The top-quark is the heaviest fundamental particle observed to date. It plays a crucial role in many beyond the Standard Model (SM) theories and new physics could appear as subtle deviations from the SM predictions. The high energy and luminosity of the Large Hadron Collider (LHC) result in a large production cross-section for top-quark pair production and hence offers the possibility for precision measurements of the top quark. The first aim of this project is to use the run-2 and run-3 data collected by the ATLAS experiment to make precision measurements of the top quark. The student will apply novel techniques to reduce the systematic uncertainties, which typically limit the precision of many measurements.

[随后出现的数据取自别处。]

(** The four controls of the form markup. *)
Definition form_inputs : list FormInput := [
  {| input_id := "name"; input_name := "name"; input_type := "text"; input_required := true |};
  {| input_id := "email"; input_name := "email"; input_type := "email"; input_required := true |};
  {| input_id := "subject"; input_name := "subject"; input_type := "text"; input_required := true |};
  {| input_id := "message"; input_name := "message"; input_type := "textarea"; input_required := true |}
].

(** [value={formData.x}]: an absent property renders as an empty control. *)
Definition input_value (s : FormState) (name : string) : string :=
  default "" (formData s !! name).

Definition form_valid (s : FormState) : bool :=
  forallb (fun inp => input_valid inp (input_value s (input_name inp))) form_inputs.

(** [disabled={status === "sending"}] *)
Definition submit_disabled (s : FormState) : bool := bool_decide (status s = "sending").

(** A click on the submit button: the browser fires [submit], and React
    calls [handleSubmit], only for an enabled button and a valid form. *)
Definition submit_click (s : FormState) : FormState :=
  if submit_disabled s then s
  else if form_valid s then s <<~ handleSubmit s
  else s.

The measurements will be interpreted using Effective Field Theory and any deviation from the SM would be a milestone in the field.The successfully collection of data with the ATLAS experiment at the LHC relies on the operation of the trigger system. The development of modern computing architectures to have many processing cores and less memory per core means that in the future it will be essential to be able to run highly parallel algorithms in the ATLAS trigger system. The second aim of the project is to explore the potential of such algorithms in the muon trigger for the upgraded ATLAS trigger system that will be deployed for the high luminosity LHC upgrade.The project is aligned with STFCs goal for "World Class Research" and fits within the STFC theme for data-intensive science. The research will be done in collaboration with other members of the ATLAS collaboration.

顶夸克是迄今为止观察到的最重的基本粒子。它在标准模型 (SM) 理论之外的许多理论中发挥着至关重要的作用，新物理学可能会与 SM 预测出现微妙的偏差。大型强子对撞机（LHC）的高能量和高光度为顶夸克对的产生提供了大的生产截面，从而为顶夸克的精确测量提供了可能性。该项目的首要目标是利用ATLAS实验收集的run-2和run-3数据对顶夸克进行精确测量。学生将应用新技术来减少系统不确定性，这些不确定性通常会限制许多测量的精度。测量结果将使用有效场论进行解释，任何与 SM 的偏差都将成为该领域的里程碑。大型强子对撞机 ATLAS 实验数据的成功收集依赖于触发系统的运行。现代计算架构的发展具有更多的处理核心和更少的每个核心内存，这意味着未来能够在 ATLAS 触发系统中运行高度并行的算法将至关重要。该项目的第二个目标是探索此类算法在升级后的 ATLAS 触发系统的 μ 子触发器中的潜力，该系统将用于高光度 LHC 升级。该项目与 STFC 的“世界级研究”目标一致，适合STFC 数据密集型科学主题。该研究将与 ATLAS 合作组织的其他成员合作完成。